(Records from a data collection)
(** * Manga reader / bookshelf generators: a shallow embedding

    The Python scripts of the repository are embedded as Rocq functions:

    - [htmlcmb_v3.py]: [ImageValidator], [FileSystemScanner],
      [MangaAnalyzer], [MangaHTMLGenerator], [MangaReaderGenerator];
    - [htmlcmb_v3_virtualscroll.py]: [VirtualScrollMangaGenerator],
      [create_virtual_scroll_reader];
    - [htmlcs_v4.py]: [ImageSearchEngine], [ReaderFileFinder],
      [BookshelfScanner], [BookshelfGenerator];
    - [create_progressive_reader.py]: [get_manga_images],
      [create_progressive_reader];
    - [htmlc.py]: [getAllFiles], [toLeftSlash], the scan loop and the
      emission loop.

    Conventions.  A Python [str] is a [string]: its characters are the
    code points below U+0100, with the case, digit and space classes that
    Python gives them.  A [pathlib.Path] is the
    list of its components ([Path.parts]).  Python integers are [Z].  A
    dictionary is a [gmap].  The file system is an explicit value that the
    effectful functions read and return.  A call that may raise returns a
    [result]: the exception or the value. *)

From Stdlib Require Import ZArith Ascii String DecimalString Sorted.
From stdpp Require Import base list strings gmap.

Local Open Scope Z_scope.

Set Warnings "-register-all".

(** ** Strings *)

Module Str.

(** The code point of [c] lies between [lo] and [hi]. *)
Definition between (lo hi : nat) (c : ascii) : bool :=
  (lo <=? nat_of_ascii c)%nat && (nat_of_ascii c <=? hi)%nat.

(** [c.isupper()]: the letters A to Z and the capital letters from
    U+00C0 to U+00DE, the multiplication sign U+00D7 apart. *)
Definition is_upper (c : ascii) : bool :=
  between 65 90 c || between 192 214 c || between 216 222 c.

(** [c.islower()]: the letters a to z, the two ordinal indicators, the
    micro sign and the small letters from U+00DF to U+00FF, the division
    sign U+00F7 apart. *)
Definition is_lower (c : ascii) : bool :=
  between 97 122 c || between 170 170 c || between 181 181 c || between 186 186 c
  || between 223 246 c || between 248 255 c.

(** The regular-expression class [\d], which is also what [int] reads:
    the decimal digits 0 to 9. *)
Definition is_decimal (c : ascii) : bool := between 48 57 c.

(** [c.isdigit()]: the decimal digits and the superscripts two, three and
    one (U+00B2, U+00B3, U+00B9), which are digits but not decimal. *)
Definition is_digit (c : ascii) : bool :=
  is_decimal c || between 178 179 c || between 185 185 c.

(** [c.lower()] *)
Definition lower_char (c : ascii) : ascii :=
  if is_upper c then ascii_of_nat (nat_of_ascii c + 32) else c.

(** [c.upper()].  The micro sign, the sharp s and the y with diaeresis,
    whose capitals lie beyond U+00FF, are left as they are. *)
Definition upper_char (c : ascii) : ascii :=
  if between 97 122 c || between 224 246 c || between 248 254 c
  then ascii_of_nat (nat_of_ascii c - 32) else c.

Fixpoint map (f : ascii → ascii) (s : string) : string :=
  match s with
  | EmptyString => EmptyString
  | String c s' => String (f c) (map f s')
  end.

(** [s.lower()] *)
Definition lower (s : string) : string := map lower_char s.

Fixpoint forallb (p : ascii → bool) (s : string) : bool :=
  match s with
  | EmptyString => true
  | String c s' => p c && forallb p s'
  end.

Fixpoint existsb (p : ascii → bool) (s : string) : bool :=
  match s with
  | EmptyString => false
  | String c s' => p c || existsb p s'
  end.

(** [s.isdigit()]: non-empty and only digits. *)
Definition isdigit (s : string) : bool :=
  match s with
  | EmptyString => false
  | _ => forallb is_digit s
  end.

(** [c in s] for a one-character [c]. *)
Definition contains_char (c : ascii) (s : string) : bool :=
  existsb (Ascii.eqb c) s.

(** [s.startswith(p)] *)
Definition startswith (p s : string) : bool := String.prefix p s.

(** [s.lstrip(chars)]: [chars] is the set of characters to strip. *)
Fixpoint lstrip (chars : string) (s : string) : string :=
  match s with
  | String d s' => if contains_char d chars then lstrip chars s' else s
  | EmptyString => EmptyString
  end.

(** [s.rstrip(chars)] *)
Fixpoint rstrip (chars : string) (s : string) : string :=
  match s with
  | EmptyString => EmptyString
  | String d s' =>
      match rstrip chars s' with
      | EmptyString =>
          if contains_char d chars then EmptyString else String d EmptyString
      | r => String d r
      end
  end.

(** [s.strip(chars)] *)
Definition strip (chars : string) (s : string) : string :=
  rstrip chars (lstrip chars s).

(** The characters that [s.strip()] removes: the white space below
    U+0100, which is the tab, the line feed, the vertical tab, the form
    feed, the carriage return, the four separators U+001C to U+001F, the
    space, the next line U+0085 and the no-break space U+00A0. *)
Definition whitespace : string :=
  string_of_list_ascii
    (ascii_of_nat <$> [9; 10; 11; 12; 13; 28; 29; 30; 31; 32; 133; 160]%nat).

(** [s.replace(old, new)] for a non-empty [old]: occurrences are found
    from the left and do not overlap.  [skip] counts the characters of
    the occurrence just replaced that are still to be dropped. *)
Fixpoint replace_from (old new : string) (skip : nat) (s : string) : string :=
  match s with
  | EmptyString => EmptyString
  | String c s' =>
      match skip with
      | S k => replace_from old new k s'
      | O =>
          if String.prefix old s
          then new +:+ replace_from old new (String.length old - 1) s'
          else String c (replace_from old new O s')
      end
  end.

> **Required action**: Your reply should be a verbatim retyping of the lines from the one that holds "Fixpoint replace_from (old" through the last line of the entries.

> **Answer to the problem**:
Fixpoint replace_from (old new : string) (skip : nat) (s : string) : string :=
  match s with
  | EmptyString => EmptyString
  | String c s' =>
      match skip with
      | S k => replace_from old new k s'
      | O =>
          if String.prefix old s
          then new +:+ replace_from old new (String.length old - 1) s'
          else String c (replace_from old new O s')
      end
  end.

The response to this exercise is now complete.